Recent research work has investigated the impact of attributes (e.g., budget, release time) in predicting the box-office revenues1. Particularly, lead actors have been considered as one of the critical drivers for success in the motion pictures industry2.
However, an important attribute in forecasting the box-office receipts has remained mostly unnoticed: what and how people talk about movies in the media.
How people talk about a movie in the media is not only a way to know a speaker’s view about a movie, but it will also influence others and could indicate the eventual success of a movie.
One salient research question in our study is to examine how the sentiments in the quotes related to a movie influence the box office revenue after the opening period. We perform text analysis and statistical testing methods to show which text features from a speaker’s quotes might influence the box-office revenue.
The motion pictures industry has become a roaring success that reached a all time high 42 billion U.S. dollars in the global box office in 20193. In U.S. and Canada, the box office receipt is over 10 billion U.S. dollars in the year of 2015-20194.
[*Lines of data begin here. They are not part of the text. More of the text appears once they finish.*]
Definition update_portal_logs_listeners (s : PortalBehaviour) : PortalBehaviour :=
  match provider_query s with
  | Some _ => s
  | None =>
      let '(query_id, k) := get_providers (portal_kad s) in
      mkPortalBehaviour k (Some query_id) (providers_list s)
  end.

Definition portal_on_inner_event {Cmd} (ev : BaseBehaviourEvent PeerId QueryId) (s : PortalBehaviour)
  : list (Wrapped.ToSwarm InternalPortalEvent Cmd) * PortalBehaviour :=
  let '(out, s) := portal_on_base_event ev s in
  (match out with Some e => [GenerateEvent e] | None => [] end, s).

(** What the three steps of a log sending give ([get_raw_stream], [write_all],
    [close]), or that it takes longer than [log_sending_timeout]. *)
Inductive LogSending (Stream : Type) :=
| LogSendingTimedOut
| LogSendingRan (raw : res RequestError Stream) (write close : res IoError unit).
Arguments LogSendingTimedOut {Stream}.
Arguments LogSendingRan {Stream} raw write close.

(** [anyhow::Error] carries either error. *)
Definition send_logs_to_listener {Stream} (io : LogSending Stream) : res (RequestError + IoError) unit :=
  match io with
  | LogSendingTimedOut => Err (inl (ReqTimeout TimeoutConnect))
  | LogSendingRan (Ok _) (Ok _) (Ok _) => Ok tt
  | LogSendingRan (Ok _) (Ok _) (Err e) | LogSendingRan (Ok _) (Err e) _ => Err (inr e)
  | LogSendingRan (Err e) _ _ => Err (inl e)
  | _ => Panic
  end.

(** [send_logs]: the encoded logs go to every listener; the results are only
    logged. *)
Definition send_logs {PortalLogs R} `{!ProstMessage PortalLogs} (send : PeerId -> bytes -> R)
    (log_listeners : list PeerId) (logs : PortalLogs) : list R :=
  let buffer := encode_to_vec logs in
  (fun listener => send listener buffer) <$> log_listeners.

End Portal.

(** ** worker.rs *)

Section Worker.
Context {PeerId Stream : Type}.

Inductive WorkerEvent :=
| WQuery (peer_id : PeerId) (request : bytes) (resp_chan : ResponseSender Stream)
| WSqlQuery (peer_id : PeerId) (request : bytes) (resp_chan : ResponseSender Stream)
| WLogsRequest (peer_id : PeerId) (request : bytes) (resp_chan : ResponseSender Stream)
| WStatusRequest (peer_id : PeerId) (resp_chan : ResponseSender Stream).

(** The closure [server_config] of [WorkerBehaviour::new]; [timeout] is
    [query_execution_timeout]. *)
Definition server_config (timeout max_request_size max_response_size : Z) : ServerConfig :=
  mkServerConfig max_request_size max_response_size timeout timeout
    (incoming_capacity default_server_config) (requests_queue_size default_server_config).

Definition query_server (timeout : Z) : ServerConfig := server_config timeout MAX_QUERY_MSG_SIZE MAX_QUERY_RESULT_SIZE.
Definition sql_query_server (timeout : Z) : ServerConfig :=
  server_config timeout MAX_SQL_QUERY_MSG_SIZE MAX_QUERY_RESULT_SIZE.
Definition logs_server (timeout : Z) : ServerConfig := server_config timeout MAX_LOGS_REQUEST_SIZE MAX_LOGS_RESPONSE_SIZE.
Definition status_server (timeout : Z) : ServerConfig := server_config timeout 0 MAX_HEARTBEAT_SIZE.

Definition on_query (req : Request PeerId Stream) : option WorkerEvent :=
  match rq_request req with
  | [] => None
  | request => Some (WQuery (rq_peer_id req) request (rq_response_sender req))
  end.

Definition on_sql_query (req : Request PeerId Stream) : option WorkerEvent :=
  match rq_request req with
  | [] => None
  | request => Some (WSqlQuery (rq_peer_id req) request (rq_response_sender req))
  end.

Definition on_logs_request (req : Request PeerId Stream) : option WorkerEvent :=
  Some (WLogsRequest (rq_peer_id req) (rq_request req) (rq_response_sender req)).

Definition on_status_request (req : Request PeerId Stream) : option WorkerEvent :=
  Some (WStatusRequest (rq_peer_id req) (rq_response_sender req)).

(** The events of [InnerBehaviour]. *)
Inductive WorkerInnerEvent (BaseEv : Type) :=
| WI_Base (ev : BaseEv)
| WI_Query (req : Request PeerId Stream)
| WI_SqlQuery (req : Request PeerId Stream)
| WI_Logs (req : Request PeerId Stream)
| WI_Status (req : Request PeerId Stream).

Definition worker_on_base_event {BaseEv} (ev : BaseEv) : option WorkerEvent := None.

Definition worker_on_inner_event {BaseEv Cmd} (ev : WorkerInnerEvent BaseEv) : list (Wrapped.ToSwarm WorkerEvent Cmd) :=
  let ev := match ev with
            | WI_Base _ ev => worker_on_base_event ev
            | WI_Query _ req => on_query req
            | WI_SqlQuery _ req => on_sql_query req
            | WI_Logs _ req => on_logs_request req
            | WI_Status _ req => on_status_request req
            end in
  match ev with Some e => [GenerateEvent e] | None => [] end.

End Worker.

Arguments WorkerEvent PeerId Stream : clear implicits.

(** ** portal_logs_collector.rs *)

Section LogsCollector.
Context {PeerId QueryId QueryFinished RespChan : Type}.

Inductive PortalLogsCollectorEvent := LogQuery (peer_id : PeerId) (logs : list QueryFinished).

(** [PortalLogsCollectorBehaviour]: whether advertisement has started, what it has
    asked of Kademlia (newest first), and the responses it has sent. *)
Inductive ProviderCall := StartProviding | StopProviding.

Record LogsCollectorBehaviour := mkLogsCollector {
  advertisement_started : bool;
  provider_calls : list ProviderCall;
  responses_sent : list RespChan
}.

Definition LogsCollectorBehaviour_new : LogsCollectorBehaviour := mkLogsCollector false [] [].

(** [starts] is the outcome of [start_providing]: [true] for [Ok]. *)
Definition collector_on_base_event (starts : bool) (ev : BaseBehaviourEvent PeerId QueryId) (s : LogsCollectorBehaviour)
  : option PortalLogsCollectorEvent * LogsCollectorBehaviour :=
  match ev with
  | BE_NetworkConnected step =>
      if SFleb f32_0_3 (confidence_of step) && negb (advertisement_started s) then
        (None, mkLogsCollector (if starts then true else advertisement_started s)
                 (StartProviding :: provider_calls s) (responses_sent s))
      else (None, s)
  | _ => (None, s)
  end.

Definition on_collector_v1_request (peer_id : PeerId) (request : QueryFinished) (resp_chan : RespChan)
    (s : LogsCollectorBehaviour) : option PortalLogsCollectorEvent * LogsCollectorBehaviour :=
  (Some (LogQuery peer_id [request]),
   mkLogsCollector (advertisement_started s) (provider_calls s) (resp_chan :: responses_sent s)).

(** [request] are the [portal_logs] of the message. *)
Definition on_collector_v2_request (peer_id : PeerId) (request : list QueryFinished) (resp_chan : RespChan)
    (s : LogsCollectorBehaviour) : option PortalLogsCollectorEvent * LogsCollectorBehaviour :=
  (Some (LogQuery peer_id request),
   mkLogsCollector (advertisement_started s) (provider_calls s) (resp_chan :: responses_sent s)).

(** [Drop for PortalLogsCollectorBehaviour] *)
Definition collector_drop (s : LogsCollectorBehaviour) : LogsCollectorBehaviour :=
  mkLogsCollector (advertisement_started s) (StopProviding :: provider_calls s) (responses_sent s).

Inductive CollectorInnerEvent :=
| CI_Base (ev : BaseBehaviourEvent PeerId QueryId)
| CI_CollectorV1 (req : RRequest (PeerId := PeerId) (Req := QueryFinished) (Chan := RespChan))
| CI_CollectorV2 (req : RRequest (PeerId := PeerId) (Req := list QueryFinished) (Chan := RespChan)).

Definition collector_on_inner_event {Cmd} (starts : bool) (ev : CollectorInnerEvent) (s : LogsCollectorBehaviour)
  : list (Wrapped.ToSwarm PortalLogsCollectorEvent Cmd) * LogsCollectorBehaviour :=
  let '(out, s) :=
    match ev with
    | CI_Base ev => collector_on_base_event starts ev s
    | CI_CollectorV1 req => on_collector_v1_request (rr_peer_id req) (rr_request req) (rr_response_channel req) s
    | CI_CollectorV2 req => on_collector_v2_request (rr_peer_id req) (rr_request req) (rr_response_channel req) s
    end in
  (match out with Some e => [GenerateEvent e] | None => [] end, s).

End LogsCollector.

(** ** sql_client.rs and observer.rs: events *)

Inductive SQLClientEvent := Connect (confidence : f32).

Definition sql_on_inner_event {PeerId QueryId Cmd} (ev : BaseBehaviourEvent PeerId QueryId)
  : list (Wrapped.ToSwarm SQLClientEvent Cmd) :=
  match ev with
  | BE_NetworkConnected step => [GenerateEvent (Connect (confidence_of step))]
  | _ => []
  end.

Definition observer_on_inner_event {PeerId QueryId ObserverEvent Cmd} (ev : BaseBehaviourEvent PeerId QueryId)
  : list (Wrapped.ToSwarm ObserverEvent Cmd) := [].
Global box office revenue per year by format, from 5
In recent years, numerous research work has uncovered which attributes might predict the financial success of motion pictures after they were released, and why some movies could be “hits” or “flops” using automation methods678.
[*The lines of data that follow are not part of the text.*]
(* ===== verification/Tasks.v ===== *)
(** * Background tasks (crates/transport/src/util/task_manager.rs)

    [TaskManager] with tokio's tasks by number and its cancellation token as a
    flag that child tokens share; the loop of [spawn_periodic], round by round. *)

From S2P Require Import Prelude.
From Stdlib Require Import ZArith Lia.
From stdpp Require Import base numbers list.

Inductive RuntimeFlavor := CurrentThread | MultiThread.

Record TaskManager := mkTaskManager {
  shutdown_timeout : Z;
  cancelled : bool;
  tasks : list nat
}.

(** [TaskManager::new], called in a runtime of the given flavor. *)
Definition task_manager_new {E} (flavor : RuntimeFlavor) (timeout : Z) : res E TaskManager :=
  match flavor with
  | CurrentThread => Panic
  | MultiThread => Ok (mkTaskManager timeout false [])
  end.

(** [spawn]; [handle] is the task tokio starts. *)
Definition tm_spawn {E} (handle : nat) : comp TaskManager E unit :=
  (s <- cget ;;
   clift (assert (negb (cancelled s))) ;;;
   cmodify (fun s => mkTaskManager (shutdown_timeout s) (cancelled s) (tasks s ++ [handle])))%rust.

Definition tm_cancel (s : TaskManager) : TaskManager := mkTaskManager (shutdown_timeout s) true (tasks s).

(** How the join of a task ends, under the shutdown timeout. *)
Inductive JoinOutcome := Joined | JoinFailed | JoinTimedOut.

(** [await_stop]: every task is joined; the outcomes are only logged. *)
Definition await_stop (join : nat -> JoinOutcome) (s : TaskManager) : list (nat * JoinOutcome) * TaskManager :=
  let s := tm_cancel s in
  ((fun t => (t, join t)) <$> tasks s, mkTaskManager (shutdown_timeout s) (cancelled s) []).

(** [Drop for TaskManager] *)
Definition task_manager_drop (join : nat -> JoinOutcome) (s : TaskManager) : TaskManager := snd (await_stop join s).

(** ** [spawn_periodic]

    A round of the loop, as the environment has it: the token may be cancelled
    from outside before it; [tick_ready] says whether the interval has ticked when
    [select!] looks (if not, the loop waits for whichever comes first); when both
    branches are ready [select!] picks one at random; and the task may cancel its
    own token. *)
Record Round := mkRound {
  cancelled_before : bool;
  tick_ready : bool;
  picks_tick : bool;
  task_cancels : bool
}.

(** How the loop stands after some rounds: the runs of the task so far, each with
    whether the token was already cancelled when it began. *)
Inductive Loop := Running (token_cancelled : bool) | Broken_out.

Definition periodic_round (r : Round) (l : Loop) : list bool * Loop :=
  match l with
  | Broken_out => ([], Broken_out)
  | Running token =>
      let token := token || cancelled_before r in
      let tick := if token then tick_ready r && picks_tick r else true in
      if tick then ([token], Running (token || task_cancels r)) else ([], Broken_out)
  end.

Fixpoint periodic_run (rs : list Round) (l : Loop) : list bool * Loop :=
  match rs with
  | [] => ([], l)
  | r :: rs =>
      let '(runs, l) := periodic_round r l in
      let '(runs', l) := periodic_run rs l in
      (runs ++ runs', l)
  end.

(** A task manager never leaves a task behind: [spawn] starts a task unless the
    manager has been cancelled, in which case it panics and changes nothing;
    stopping joins every task that was started, in order and each once, and leaves
    the manager cancelled and empty, whatever the joins give. *)
Theorem task_manager_correct handles h join s :
  let '(r, s') := tm_spawn (E := unit) h s in
  (cancelled s = false -> r = Ok tt /\ tasks s' = tasks s ++ [h] /\ cancelled s' = false) /\
  (cancelled s = true -> r = Panic /\ s' = s) /\
  (let '(joined, s2) := await_stop join (foldl (fun s h => snd (tm_spawn (E := unit) h s)) s handles) in
   joined.*1 = (if cancelled s then tasks s else tasks s ++ handles) /\
   tasks s2 = [] /\ cancelled s2 = true /\ fst (tm_spawn (E := unit) h s2) = Panic).
Proof.
  assert (G : forall l s, tasks (foldl (fun s h => snd (tm_spawn (E := unit) h s)) s l) =
    if cancelled s then tasks s else tasks s ++ l).
  { induction l as [|x l IH]; intros t; cbn [foldl]; [rewrite app_nil_r; by destruct (cancelled t)|].
    rewrite IH. unfold tm_spawn, cbind, cget, clift, assert, cmodify. destruct t as [d [] ts]; cbn; [done|].
    by rewrite <- app_assoc. }
  destruct (tm_spawn h s) as [r s'] eqn:E. unfold tm_spawn, cbind, cget, clift, assert, cmodify in E.
  split_and!.
  - intros Hc. rewrite Hc in E. cbn in E. by injection E as <- <-.
  - intros Hc. rewrite Hc in E. cbn in E. by injection E as <- <-.
  - unfold await_stop, tm_cancel; cbn. split_and!; try done.
    rewrite <- list_fmap_compose, G. cbn. by destruct (cancelled s); rewrite list_fmap_id.
Qed.

(** A round whose tick comes late stops a cancelled loop. *)
Lemma periodic_stops r token : token || cancelled_before r = true -> tick_ready r = false ->
  periodic_round r (Running token) = ([], Broken_out).
Proof. intros Ht Hr. cbn. by rewrite Ht, Hr. Qed.

(** A periodic task that cancels its own token may be run again.  [select!] picks
    among ready branches at random, so when the interval has already ticked (the
    task took at least that long) the loop can run the task once more although the
    token is cancelled; only a round whose tick is not ready is sure to end it. *)
Theorem periodic_may_run_after_cancel :
  (exists rs, periodic_run rs (Running false) = ([false; true], Running true)) /\
  (forall rs r, snd (periodic_run rs (Running false)) = Running true -> tick_ready r = false ->
     snd (periodic_run (rs ++ [r]) (Running false)) = Broken_out).
Proof.
  split.
  - exists [mkRound false true true true; mkRound false true true false]. reflexivity.
  - intros rs r Hrun Hr.
    enough (G : forall l, snd (periodic_run (rs ++ [r]) l) = snd (periodic_round r (snd (periodic_run rs l)))).
    { rewrite G, Hrun, periodic_stops; done. }
    clear Hrun. induction rs as [|x rs IH]; intros l; cbn [app periodic_run snd].
    + destruct (periodic_round r l) as [o l1]. done.
    + destruct (periodic_round x l) as [o l1]. specialize (IH l1).
      destruct (periodic_run (rs ++ [r]) l1), (periodic_run rs l1). done.
Qed.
We explore the important role of the quotes related to movies in the media, and its effects on influencing audiences’ decision to go to the cinema after its release. In particular, we are focused on the proportion of opening revenue (revenue in the first week) in the overall box-office revenue, to measure the financial success of movies.
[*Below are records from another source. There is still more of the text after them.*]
(* ===== verification/TransportProps.v ===== *)
(** * What the transports guarantee

    An actor's task, the application that reads its events and the handles it
    holds are a system of parties that take turns: the loop selects a branch, the
    application receives an event or drops its stream, a handle is cloned or
    dropped.  Beside the state, the system records what the loop has handled, what
    the queue took, what it refused, and what the application has received. *)

From S2P Require Import Prelude RustStd Instances Base StreamShared StreamTheory StreamSystem StreamInv.
From S2P Require Import StreamProps Wrapped StreamIO StreamClient Actors Tasks Transports.
From Stdlib Require Import ZArith Lia.
From stdpp Require Import base sets gmap numbers relations list.

Open Scope Z_scope.

(** ** The capacity of a bounded queue

    tokio's channel refuses a message as full only when its capacity is used up. *)
Class BoundedQueue (Chan T : Type) `{Mpsc Chan T} := queue_capacity : Chan -> Chans Chan T -> Z.

Class BoundedQueueLaws (Chan T : Type) `{BoundedQueue Chan T} := {
  capacity_channel n h c h' : mpsc_channel n h = (c, h') -> queue_capacity c h' = n;
  capacity_try_send c x h : queue_capacity c (snd (mpsc_try_send c x h)) = queue_capacity c h;
  capacity_try_next c h : queue_capacity c (snd (mpsc_try_next c h)) = queue_capacity c h;
  capacity_drop_receiver c h : queue_capacity c (snd (mpsc_drop_receiver c h)) = queue_capacity c h;
  try_send_full c x h : fst (mpsc_try_send c x h) = SendFull -> queue_capacity c h <= len (mpsc_queue c h)
}.

(** ** A task with its handles *)

Section Running.
(** [env] is what others do to the state; the flag says whether the token is
    cancelled, which their tasks see too. *)
Context {B S : Type} (body : B -> S -> S) (env : bool -> S -> S -> Prop).

(** [biased]: a loop over [take_until] looks at the token first, so it handles
    nothing once the token is cancelled; [select!] picks among the ready branches. *)
Context (biased : bool).

Record Running := mkRunning {
  rn_state : S;
  rn_manager : TaskManager;
  rn_ended : bool;
  rn_handles : nat
}.

Inductive rstep : Running -> Running -> Prop :=
| rstep_branch b s m n :
    (biased = true -> cancelled m = false) ->
    rstep (mkRunning s m false n) (mkRunning (body b s) m false n)
| rstep_break s m n : cancelled m = true -> rstep (mkRunning s m false n) (mkRunning s m true n)
| rstep_env s s' m e n : env (cancelled m) s s' -> rstep (mkRunning s m e n) (mkRunning s' m e n)
| rstep_clone s m e n : (0 < n)%nat -> rstep (mkRunning s m e n) (mkRunning s m e (1 + n))
| rstep_drop s m e n : rstep (mkRunning s m e (2 + n)) (mkRunning s m e (1 + n))
| rstep_drop_last s m e : rstep (mkRunning s m e 1) (mkRunning s (tm_cancel m) e 0)
| rstep_joined join s m : rstep (mkRunning s m true 0) (mkRunning s (task_manager_drop join m) true 0).

(** The task is told to stop exactly when the last handle is dropped, and does not
    end before. *)
Definition running_ok (r : Running) : Prop :=
  ((0 < rn_handles r)%nat -> cancelled (rn_manager r) = false /\ rn_ended r = false) /\
  (rn_handles r = 0%nat -> cancelled (rn_manager r) = true).

Lemma running_ok_cancelled r : running_ok r -> cancelled (rn_manager r) = true <-> rn_handles r = 0%nat.
Proof.
  intros [Hpos Hzero]. split; [| exact Hzero]. intros Hc. destruct (rn_handles r); [done |].
  destruct Hpos; [lia | congruence].
Qed.

(** A task that has ended handles nothing more. *)
Lemma ended_stays r r' : rtc rstep r r' -> rn_ended r = true ->
  rn_ended r' = true /\ rtc (fun s s' => exists c, env c s s') (rn_state r) (rn_state r').
Proof.
  induction 1 as [| x y z Hxy _ IH]; [done |]. intros He.
  assert (rn_ended y = true /\ rtc (fun s s' => exists c, env c s s') (rn_state x) (rn_state y)) as [Hy Hxs].
  { destruct Hxy; cbn in *; try done. split; [done |]. apply rtc_once. eauto. }
  destruct (IH Hy) as [Hz Hyz]. split; [done |]. by etrans.
Qed.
It is more relevant to examine the effectiveness of a speaker’s quotes on the box office revenue. We expect that how people talk about movies in the media will not generate immediate effect on box office revenue in a very short time period (i.e., within one week after release dates). More people are interested in going to cinema after the positive reviews has widely spread over a period of time in public.
In our study, we investigate the following sub-questions:
- Does the quantity of quotes from the main film crew provide a boost to box-office revenue ?
- How much does the sentiment polarity of movie related quotes influence the total box-office revenue ?
- Does speaking positively in media about a movie result in better box office revenue, even after the opening period ?
- Which lexicon term about a movie are more likely to be mentioned when it comes to a movie with high revenue after the opening period ?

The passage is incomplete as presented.